SEED <N1>, <N2>, <N3>, NORETAIN SEED <N1>, <N2>, <N3>, RETAIN
Setting Directory Preferences
The Option—Directories tab allows you to set default directory preferences for input (data, model and command), output (model, scoring results, translation code and text report), and temporary files. By default, all input and output directories are initially set to the CART installation directory; the temporary directory is your machine’s temporary Windows directory. Below we have set directory preferences for our input and output files.
To change any of the default directories, click on the button next to the appropriate directory and specify a new directory in the Select Default Directory dialog box. CART will retain default directory settings in subsequent analysis sessions.
When the Most Recently Used File list checkbox is marked, CART adds the list of recently-used files to the File->Open menu.
Input Files
Data: –input data sets (train and test) for modeling
Model information: –previously-saved model files (navigators and groves)
Command: –command files
Output Files
Model information: –model files (groves) will be saved here
Prediction results: –output data sets from scoring and translation code Run report: –classic output
Temporary Files
Temporary: –where CART will write temporary work files as needed –where CART will write the command log audit trail
We suggest dedicating a separate temporary folder to CART.
Make it a habit to routinely check the Temporary Files Directory for unwanted scratch files.
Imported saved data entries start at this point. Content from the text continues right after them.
(** * python-cloud-functions-workspace: the text utility, the HTTP
      application and the serverless adapter

    Shallow embedding of
      - libs/core/core/models.py, libs/core/core/text.py
      - libs/api/api/routes/hello.py, libs/api/api/routes/documents.py
      - libs/api/api/main.py
      - services/api-function/main.py
      - setup_gcp_deployment.py
    together with the parts of the Python runtime and of the web framework
    those files call ([str.strip], [str.split], [str.rstrip], [json.dumps],
    [str.encode], exception-handler lookup). *)

From Equations Require Import Equations.
From Stdlib Require Import String Ascii Bool Arith ZArith NArith Lia List.
Import ListNotations.

(** ** Python values *)

Module Py.

(** A Python [str] is a sequence of Unicode code points. *)
Definition str := list N.

(** [bytes]: a sequence of octets. *)
Definition bytes := list N.

(** String literals of the source, written as Rocq strings. *)
Definition lit (s : string) : str :=
  map N_of_ascii (list_ascii_of_string s).

Definition is_empty {A} (l : list A) : bool :=
  match l with [] => true | _ :: _ => false end.

(** [Py_UNICODE_ISSPACE]: the code points [str.strip()] and [str.split()]
    treat as whitespace. *)
Definition Py_UNICODE_ISSPACE (c : N) : bool :=
  ((9 <=? c) && (c <=? 13)            (* \t \n \v \f \r *)
   || (28 <=? c) && (c <=? 32)        (* FS GS RS US and the space *)
   || (c =? 133) || (c =? 160)        (* NEL, no-break space *)
   || (c =? 5760)                     (* U+1680 *)
   || (8192 <=? c) && (c <=? 8202)    (* U+2000 .. U+200A *)
   || (c =? 8232) || (c =? 8233)      (* U+2028, U+2029 *)
   || (c =? 8239) || (c =? 8287)      (* U+202F, U+205F *)
   || (c =? 12288))%N.                (* U+3000 *)

Section Scanning.
Variable p : N -> bool.

(** [while i < len and p(s[i]): i += 1], keeping [s[i:]]. *)
Fixpoint skip (s : str) : str :=
  match s with
  | [] => []
  | c :: r => if p c then skip r else s
  end.

(** The characters passed over by [skip]. *)
Fixpoint span (s : str) : str :=
  match s with
  | [] => []
  | c :: r => if p c then c :: span r else []
  end.

Definition lstrip_with (s : str) : str := skip s.

(** Scanning from the right end. *)
Definition rstrip_with (s : str) : str := rev (skip (rev s)).
End Scanning.

(** [s.strip()]: both ends, whitespace. *)
Definition strip (s : str) : str :=
  rstrip_with Py_UNICODE_ISSPACE (lstrip_with Py_UNICODE_ISSPACE s).

(** [s.rstrip(chars)]: strips every trailing character that occurs in
    [chars]. *)
Definition rstrip (s chars : str) : str :=
  rstrip_with (fun c => existsb (N.eqb c) chars) s.

Definition nonspace (c : N) : bool := negb (Py_UNICODE_ISSPACE c).

Lemma length_skip p s : length (skip p s) <= length s.
Proof.
  induction s as [|c r IH]; simpl; [lia|].
  destruct (p c); simpl; lia.
Qed.

(** [s.split()] with no separator: skip whitespace, then take the maximal
    run of non-whitespace characters as the next item, until the end. *)
Equations? split (s : str) : list str by wf (length s) lt :=
  split [] := [];
  split (c :: r) with Py_UNICODE_ISSPACE c => {
    | true := split r;
    | false := (c :: span nonspace r) :: split (skip nonspace r) }.
Proof.
  pose proof (length_skip nonspace r). simpl. lia.
Qed.

(** [len] returns a Python [int]. *)
Definition len {A} (l : list A) : Z := Z.of_nat (length l).

End Py.

Import Py.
These should only appear if for some reason your system crashed or was powered down in a way that did not permit CART to clean up.
Depending on your preferences, you may choose one of two working styles:
(1) using the same location for both input and output files (2) using separate locations for input and output files
The files with names like CART06125699_.txt are valuable records of your work sessions and provide an audit trail of your modeling activity. Think of them as emergency copies of your command log. You can delete these files if you are confident that your other records are adequate.
Make sure that the drive where the temporary folder is located will have enough space (at least the size of the largest data set you are planning to use).
Additional Control Functions
–Control icon that automatically copies your Data file info to all other locations in the dialog (except the Temporary File location).
–Control icon that lets the user browse among directories.
–Control that allows the user to select from a list of previously-specified directories.
-Control that allows the user to specify how many recently-used files to remember in the File-Open menu. The maximum allowed is 20 files.